(Stored data entries)

────────

(** C11: an edit is fenced by access: once any operation has taken a
    credential's access to the project away, a collaboration session that was
    admitted under the epoch of the earlier check stores nothing more. *)
Theorem lost_access_refuses_edits trace s now c user kind payload epoch name db need t credential :
  workspace_reachable db → trace_ok trace →
  project_access_epoch (cd_project c) (access db) = Some epoch →
  capability (cd_project c) need t credential (access db) = true →
  capability (cd_project c) need t credential (access (run_ws trace db)) = false →
  ∃ r, persist_update s now update_retention c user kind payload epoch name (run_ws trace db)
       = (r, run_ws trace db)
       ∧ ∀ ack, r ≠ Ok (Accepted ack).
Proof.
  intros Hr Hok He Hbefore Hafter. destruct (reachable_inv _ Hr) as (_ & _ & HA).
  destruct (trace_access _ _ Hr Hok) as [accesses Ht]. rewrite Ht in Hafter.
  pose proof (lost_capability_advances_epoch _ _ _ _ _ _ HA Hbefore Hafter) as Hadv.
  pose proof (advanced_epoch_refused _ _ _ _ Hadv He) as Hno. rewrite <-Ht in Hno.
  destruct (reachable_inv _ (trace_reachable _ _ Hr Hok)) as (HI & _).
  destruct (persist_update _ _ _ _ _ _ _ _ _ (run_ws trace db)) as [r db'] eqn:Hrun.
  destruct (persist_update_spec _ _ _ _ _ _ _ _ _ _ _ _ HI Hrun) as [[-> Hr']|[[_ _ Ha _ _ _ _ _] _]];
    [by exists r|done].
Qed.

(** ** Entry files *)

(** C23: whatever files are created, moved, deleted or imported, by whom and
    over which server, a project that has its entry file keeps having one, of
    a kind its type compiles. *)
Theorem entry_file_is_never_lost trace db p :
  workspace_reachable db → trace_ok trace → entry_present p db = true →
  entry_present p (run_ws trace db) = true
  ∧ ∀ e, find_project_entry_point p (run_ws trace db) = Some e →
         accepts_entry_file_path (ep_type e) (ep_entry_file_path e) = true.
Proof.
  intros Hr Hok Hp. split.
  2:{ destruct (reachable_inv _ (trace_reachable _ _ Hr Hok)) as (_ & Ha & _). apply Ha. }
  induction trace as [|[[s now] op] trace IH] in db, Hr, Hok, Hp |- *; [done|].
  apply Forall_cons in Hok as [Hop Hok]. simpl in Hop. destruct (reachable_inv _ Hr) as (HI & Ha & _).
  destruct (run_workspace_step s now op db Hop HI) as [[q [Hel _ He _ _]] _ _].
  apply (IH (run_workspace update_retention s now op db)); [by apply workspace_next|done|].
  destruct (decide (p = q)) as [->|Hne]; [by apply He|]. by rewrite (entry_present_elsewhere p q db).
Qed.

(** ** What the workspace version identifies *)

Lemma rows_of_elsewhere {K V} `{Countable K} (owner : K → V → uuid) p (t t' : gmap K V) :
  (∀ k v, owner k v = p → t' !! k = Some v ↔ t !! k = Some v) → rows_of owner p t' = rows_of owner p t.
Proof.
  intros Ht. unfold rows_of. f_equal. apply map_eq. intros k. apply option_eq. intros v.
  rewrite !map_lookup_filter_Some. simpl. naive_solver.
Qed.

(** The snapshot of an untouched project is the same. *)
Lemma snapshot_elsewhere p q db db' :
  elsewhere q db db' → p ≠ q →
  lock_project_content_snapshot p db' = lock_project_content_snapshot p db.
Proof.
  intros [Hr Hs Hd Ha Hi] Hne. unfold lock_project_content_snapshot. rewrite Hr, Hs by done.
  rewrite (rows_of_elsewhere _ p (documents db)), (rows_of_elsewhere _ p (assets db)),
    (rows_of_elsewhere _ p (directories db)); [done|..].
  - intros k v Hk. rewrite Hi; [done|congruence].
  - intros k a Hk. apply Ha. congruence.
  - intros k d Hk. apply Hd. congruence.
Qed.

Lemma snapshot_step q db db' p snapshot :
  content_step q db db' → lock_project_content_snapshot p db = Some snapshot →
  ∃ snapshot', lock_project_content_snapshot p db' = Some snapshot'
    ∧ (snapshot' = snapshot ∨ cs_workspace_version snapshot < cs_workspace_version snapshot').
Proof.
  intros [Hel Hrows _ _ _] Hsn. destruct (decide (p = q)) as [->|Hne].
  2:{ exists snapshot. rewrite (snapshot_elsewhere p q db) by done. auto. }
  unfold lock_project_content_snapshot in *.
  destruct (project_rows db !! q) as [r|] eqn:Hr; [|done]. simpl in Hsn. injection Hsn as <-.
  destruct (Hrows r eq_refl) as (r' & Hr' & Ht & Hcase). rewrite Hr'. simpl. eexists. split; [done|].
  destruct Hcase as [Hlt|(Hd & Ha & Hi & -> & Hentry & Hst)]; [by right|left].
  rewrite Hd, Ha, Hi. unfold find_project_entry_point in Hentry. rewrite Hr, Hr' in Hentry. simpl in Hentry.
  injection Hentry as Hentry. f_equal.
  { by destruct (settings db !! q), (settings db' !! q). }
  destruct Hst as [->|[Hnone Hdef]]; [done|]. rewrite Hnone.
  destruct (p_type r); [done|]. destruct (settings db' !! q); [|done]. simpl in *. by injection Hdef as ->.
Qed.

Lemma snapshot_trace trace db p snapshot :
  workspace_reachable db → trace_ok trace → lock_project_content_snapshot p db = Some snapshot →
  ∃ snapshot', lock_project_content_snapshot p (run_ws trace db) = Some snapshot'
    ∧ (snapshot' = snapshot ∨ cs_workspace_version snapshot < cs_workspace_version snapshot').
Proof.
  induction trace as [|[[s now] op] trace IH] in db, snapshot |- *; intros Hr Hok Hsn.
  { exists snapshot. auto. }
  apply Forall_cons in Hok as [Hop Hok]. simpl in Hop. destruct (reachable_inv _ Hr) as (HI & _).
  destruct (run_workspace_step s now op db Hop HI) as [[q Hc] _ _].
  destruct (snapshot_step _ _ _ _ _ Hc Hsn) as (sn1 & Hsn1 & H1).
  destruct (IH (run_workspace update_retention s now op db) sn1) as (sn2 & Hsn2 & H2);
    [by apply workspace_next|done|done|].
  exists sn2. split; [done|]. destruct H1 as [->|?], H2 as [->|?]; auto; right; lia.
Qed.

(** C24: a replacement of the content that was computed from a snapshot and
    names its workspace version succeeds only where the project still is that
    snapshot, document by document: no concurrent edit of the files, the
    settings or the canonical texts is overwritten. *)
Theorem import_overwrites_no_concurrent_change trace s now c db snapshot v :
  workspace_reachable db → trace_ok trace →
  lock_project_content_snapshot (rc_project c) db = Some snapshot →
  rc_expected_workspace_version c = Some (cs_workspace_version snapshot) →
  (apply_repo_import s now c (run_ws trace db)).1 = Ok v →
  lock_project_content_snapshot (rc_project c) (run_ws trace db) = Some snapshot.
Proof.
  intros Hr Hok Hsn Hexp Hrun.
  destruct (snapshot_trace _ _ _ _ Hr Hok Hsn) as (sn' & Hsn' & [->|Hlt]); [done|exfalso].
  destruct (apply_repo_import_version _ _ _ _ _ Hrun) as (p & Hp & Hv). rewrite Hexp in Hv.
  specialize (Hv _ eq_refl). unfold lock_project_content_snapshot in Hsn'. rewrite Hp in Hsn'. simpl in Hsn'.
  injection Hsn' as <-. simpl in Hlt. lia.
Qed.
End theorems.

(** ** The properties at the small project *)

Lemma created_reachable : workspace_reachable retention created_workspace.
Proof. apply workspace_next; [by apply workspace_start|]. vm_compute. done. Qed.

Lemma opened_reachable : workspace_reachable retention opened_workspace.
Proof. apply workspace_next; [apply created_reachable|done]. Qed.

(** An edit that stays in the log, and a synchronisation that compacts it. *)
Definition editing : workspace_trace :=
  [(healthy, 3, edit Update (lit " draft")); (healthy, 4, edit Sync (lit "!"))].

Lemma streams_hold_the_accepted_updates_witness :
  ∃ us, explains retention main_stream editing opened_workspace us
    ∧ stream_doc main_stream (run_workspace_trace retention editing opened_workspace)
      ≡ (stream_doc main_stream opened_workspace ≫= λ d, apply_all d us).
Proof.
  apply streams_hold_the_accepted_updates; [apply opened_reachable|by repeat constructor|..];
    vm_compute; reflexivity.
Defined.

(** The document the edits have made is the canonical text. *)
Example editing_result :
  d_content <$> documents (run_workspace_trace retention editing opened_workspace) !! main_document
  = Some (lit "= Notes draft!").
Proof. vm_compute. reflexivity. Qed.

Lemma canonical_text_is_the_compacted_text_witness :
  ∃ d m, documents opened_workspace !! cd_document main_stream = Some d
    ∧ stream_doc main_stream opened_workspace = Some m ∧ d_content d = y_text m.
Proof.
  apply (canonical_text_is_the_compacted_text retention); [apply opened_reachable|..].
  - vm_compute. reflexivity.
  - eexists. vm_compute. reflexivity.
  - vm_compute. reflexivity.
Defined.

Lemma flush_settles_every_document_witness :
  settled main_stream
    (flush_project_collaboration (λ _, healthy) 4 retention notes edited_workspace).2.
Proof.
  apply (flush_settles_every_document retention (λ _, healthy) 4 notes edited_workspace).
  - apply workspace_next; [apply opened_reachable|done].
  - vm_compute. reflexivity.
  - done.
  - vm_compute. reflexivity.
  - vm_compute. reflexivity.
Defined.

(** Bob edits through his organization's grant, which is then withdrawn. *)
Definition lab_workspace : WorkspaceDB :=
  run_workspace retention healthy 3 (OAccess (OUpsertOrganization notes lab PermissionWrite bob))
    opened_workspace.
Definition lab_withdrawn : workspace_trace := [(healthy, 4, OAccess (ODeleteOrganization notes lab))].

────────

Requirement.
Report the number of lines in the entries that hold the word "simpl". Nothing else is wanted.

Task answer.
9